▸ WORK TO BE COMPLETED:
Your task is to repeat the listing exactly.

▸ PROVIDED INFORMATION:
(* ===== verification/Supertypes.v ===== *)
(** [least_supertype] computes least upper bounds: the limits on the size and
    depth of types are closed downwards, so that it succeeds whenever the two
    types have an admissible common supertype. *)
From stdpp Require Import base list strings sets sorting.
From Stdlib Require Import ZArith Lia.
From S2P Require Import Prelude Names BTree Types TypeFacts Subtyping.
#[local] Open Scope Z_scope.

(** * Subtypes of admissible types are admissible *)

(** The shape of types whatever their size: natural lengths, sorted tuples, and
    no entry type recorded for the lists of length zero. *)
Fixpoint properb (t : TypeSignature) : bool :=
  match t with
  | BufferType n => 0 <=? n
  | ListType n e => (0 <=? n) && (negb (n =? 0) || is_no_type e) && properb e
  | TupleType m => bt_sortedb m && forallb (fun kv => properb kv.2) m
  | OptionalType s => properb s
  | ResponseType a b => properb a && properb b
  | _ => true
  end.
Definition proper (t : TypeSignature) : Prop := properb t = true.
Arguments proper : simpl never.

Lemma proper_buffer n : proper (BufferType n) <-> 0 <= n.
Proof. unfold proper; cbn [properb]. lia. Qed.

Lemma proper_list n e : proper (ListType n e) <-> 0 <= n /\ (n = 0 -> e = NoType) /\ proper e.
Proof.
  unfold proper; cbn [properb].
  rewrite !andb_true_iff, orb_true_iff, is_no_type_true, negb_true_iff, Z.eqb_neq, Z.leb_le.
  destruct (decide (n = 0)); naive_solver.
Qed.

Lemma proper_tuple m : proper (TupleType m) <-> bt_sorted m /\ Forall (fun kv => proper kv.2) m.
Proof.
  unfold proper; cbn [properb]. rewrite andb_true_iff, forallb_forall, List.Forall_forall.
  unfold bt_sortedb. by rewrite bool_decide_eq_true.
Qed.

Lemma proper_response a b : proper (ResponseType a b) <-> proper a /\ proper b.
Proof. unfold proper; cbn [properb]. by rewrite andb_true_iff. Qed.

(** Loops that add up sizes are monotone. *)
Lemma foldM_mono {A} (R : A -> A -> Prop) (f g : Z -> A -> Res unit Z) l l' a b r :
  (forall x y a b a', R x y -> 0 <= b <= a -> f a x = Ok a' -> exists b', g b y = Ok b' /\ 0 <= b' <= a') ->
  Forall2 R l l' -> 0 <= b <= a -> foldM f a l = Ok r -> exists r', foldM g b l' = Ok r' /\ 0 <= r' <= r.
Proof.
  intros Hstep Hl. revert a b; induction Hl as [|x y l l' Hxy _ IH]; intros a b Hab; cbn.
  { intros [= <-]. eauto. }
  destruct (f a x) as [a'| |] eqn:Ef; [|done..]. intros Hr.
  destruct (Hstep _ _ _ _ _ Hxy Hab Ef) as (b' & -> & Hb'). eauto.
Qed.

Lemma inner_type_size_pos t z : wf_type t -> inner_type_size t = Ok z -> 1 <= z.
Proof.
  induction t using TypeSignature_ind'; cbn [inner_type_size]; intros Hwf Hz; size_inv; try lia;
    repeat match goal with H : inner_type_size _ = Ok _ |- _ => apply inner_type_size_nonneg in H end; try lia.
  apply wf_tuple in Hwf as (Hne & _). assert (1 <= Z.of_nat (length m)) by (destruct m; [done|cbn; lia]).
  match goal with H : foldM _ _ _ = Ok _ |- _ =>
    eapply (foldM_inv (fun b => 1 <= b)) in H; [exact H| |lia] end.
  intros b kv b' Hb _ Hb'. size_inv.
  match goal with H : inner_type_size _ = Ok _ |- _ => apply inner_type_size_nonneg in H end.
  pose proof (str_len_nonneg kv.1). lia.
Qed.

(** [c] is [d] with shorter buffers and lists and with some parts unknown: the
    reason why the limits on types are closed downwards. *)
Fixpoint sub (d c : TypeSignature) {struct d} : Prop :=
  c = NoType \/
  match d, c with
  | BufferType n, BufferType m => 0 <= m <= n
  | ListType n e, ListType m f => 0 <= m <= n /\ sub e f
  | TupleType md, TupleType mc =>
    (fix go (md mc : list (string * TypeSignature)) : Prop :=
       match md, mc with
       | [], [] => True
       | (k, t) :: md', (k', t') :: mc' => k = k' /\ sub t t' /\ go md' mc'
       | _, _ => False
       end) md mc
  | OptionalType a, OptionalType b => sub a b
  | ResponseType a1 a2, ResponseType b1 b2 => sub a1 b1 /\ sub a2 b2
  | _, _ => base_type d = true /\ d = c
  end.
Arguments sub : simpl never.

Lemma sub_no_type d : sub d NoType.
Proof. destruct d; by left. Qed.
#[export] Hint Resolve sub_no_type : stacks.

Lemma sub_base d c : base_type d = true -> sub d c <-> c = NoType \/ c = d.
Proof. intros Hd. destruct d; try done; unfold sub; naive_solver. Qed.

Lemma sub_buffer n c : sub (BufferType n) c <-> c = NoType \/ exists m, c = BufferType m /\ 0 <= m <= n.
Proof. unfold sub; destruct c; naive_solver. Qed.

Lemma sub_list n e c :
  sub (ListType n e) c <-> c = NoType \/ exists m f, c = ListType m f /\ 0 <= m <= n /\ sub e f.
Proof. unfold sub; fold sub; destruct c; naive_solver. Qed.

▸ REPLY:
(* ===== verification/Supertypes.v ===== *)
(** [least_supertype] computes least upper bounds: the limits on the size and
    depth of types are closed downwards, so that it succeeds whenever the two
    types have an admissible common supertype. *)
From stdpp Require Import base list strings sets sorting.
From Stdlib Require Import ZArith Lia.
From S2P Require Import Prelude Names BTree Types TypeFacts Subtyping.
#[local] Open Scope Z_scope.

(** * Subtypes of admissible types are admissible *)

(** The shape of types whatever their size: natural lengths, sorted tuples, and
    no entry type recorded for the lists of length zero. *)
Fixpoint properb (t : TypeSignature) : bool :=
  match t with
  | BufferType n => 0 <=? n
  | ListType n e => (0 <=? n) && (negb (n =? 0) || is_no_type e) && properb e
  | TupleType m => bt_sortedb m && forallb (fun kv => properb kv.2) m
  | OptionalType s => properb s
  | ResponseType a b => properb a && properb b
  | _ => true
  end.
Definition proper (t : TypeSignature) : Prop := properb t = true.
Arguments proper : simpl never.

Lemma proper_buffer n : proper (BufferType n) <-> 0 <= n.
Proof. unfold proper; cbn [properb]. lia. Qed.

Lemma proper_list n e : proper (ListType n e) <-> 0 <= n /\ (n = 0 -> e = NoType) /\ proper e.
Proof.
  unfold proper; cbn [properb].
  rewrite !andb_true_iff, orb_true_iff, is_no_type_true, negb_true_iff, Z.eqb_neq, Z.leb_le.
  destruct (decide (n = 0)); naive_solver.
Qed.

Lemma proper_tuple m : proper (TupleType m) <-> bt_sorted m /\ Forall (fun kv => proper kv.2) m.
Proof.
  unfold proper; cbn [properb]. rewrite andb_true_iff, forallb_forall, List.Forall_forall.
  unfold bt_sortedb. by rewrite bool_decide_eq_true.
Qed.

Lemma proper_response a b : proper (ResponseType a b) <-> proper a /\ proper b.
Proof. unfold proper; cbn [properb]. by rewrite andb_true_iff. Qed.

(** Loops that add up sizes are monotone. *)
Lemma foldM_mono {A} (R : A -> A -> Prop) (f g : Z -> A -> Res unit Z) l l' a b r :
  (forall x y a b a', R x y -> 0 <= b <= a -> f a x = Ok a' -> exists b', g b y = Ok b' /\ 0 <= b' <= a') ->
  Forall2 R l l' -> 0 <= b <= a -> foldM f a l = Ok r -> exists r', foldM g b l' = Ok r' /\ 0 <= r' <= r.
Proof.
  intros Hstep Hl. revert a b; induction Hl as [|x y l l' Hxy _ IH]; intros a b Hab; cbn.
  { intros [= <-]. eauto. }
  destruct (f a x) as [a'| |] eqn:Ef; [|done..]. intros Hr.
  destruct (Hstep _ _ _ _ _ Hxy Hab Ef) as (b' & -> & Hb'). eauto.
Qed.

Lemma inner_type_size_pos t z : wf_type t -> inner_type_size t = Ok z -> 1 <= z.
Proof.
  induction t using TypeSignature_ind'; cbn [inner_type_size]; intros Hwf Hz; size_inv; try lia;
    repeat match goal with H : inner_type_size _ = Ok _ |- _ => apply inner_type_size_nonneg in H end; try lia.
  apply wf_tuple in Hwf as (Hne & _). assert (1 <= Z.of_nat (length m)) by (destruct m; [done|cbn; lia]).
  match goal with H : foldM _ _ _ = Ok _ |- _ =>
    eapply (foldM_inv (fun b => 1 <= b)) in H; [exact H| |lia] end.
  intros b kv b' Hb _ Hb'. size_inv.
  match goal with H : inner_type_size _ = Ok _ |- _ => apply inner_type_size_nonneg in H end.
  pose proof (str_len_nonneg kv.1). lia.
Qed.

(** [c] is [d] with shorter buffers and lists and with some parts unknown: the
    reason why the limits on types are closed downwards. *)
Fixpoint sub (d c : TypeSignature) {struct d} : Prop :=
  c = NoType \/
  match d, c with
  | BufferType n, BufferType m => 0 <= m <= n
  | ListType n e, ListType m f => 0 <= m <= n /\ sub e f
  | TupleType md, TupleType mc =>
    (fix go (md mc : list (string * TypeSignature)) : Prop :=
       match md, mc with
       | [], [] => True
       | (k, t) :: md', (k', t') :: mc' => k = k' /\ sub t t' /\ go md' mc'
       | _, _ => False
       end) md mc
  | OptionalType a, OptionalType b => sub a b
  | ResponseType a1 a2, ResponseType b1 b2 => sub a1 b1 /\ sub a2 b2
  | _, _ => base_type d = true /\ d = c
  end.
Arguments sub : simpl never.

Lemma sub_no_type d : sub d NoType.
Proof. destruct d; by left. Qed.
#[export] Hint Resolve sub_no_type : stacks.

Lemma sub_base d c : base_type d = true -> sub d c <-> c = NoType \/ c = d.
Proof. intros Hd. destruct d; try done; unfold sub; naive_solver. Qed.

Lemma sub_buffer n c : sub (BufferType n) c <-> c = NoType \/ exists m, c = BufferType m /\ 0 <= m <= n.
Proof. unfold sub; destruct c; naive_solver. Qed.

Lemma sub_list n e c :
  sub (ListType n e) c <-> c = NoType \/ exists m f, c = ListType m f /\ 0 <= m <= n /\ sub e f.
Proof. unfold sub; fold sub; destruct c; naive_solver. Qed.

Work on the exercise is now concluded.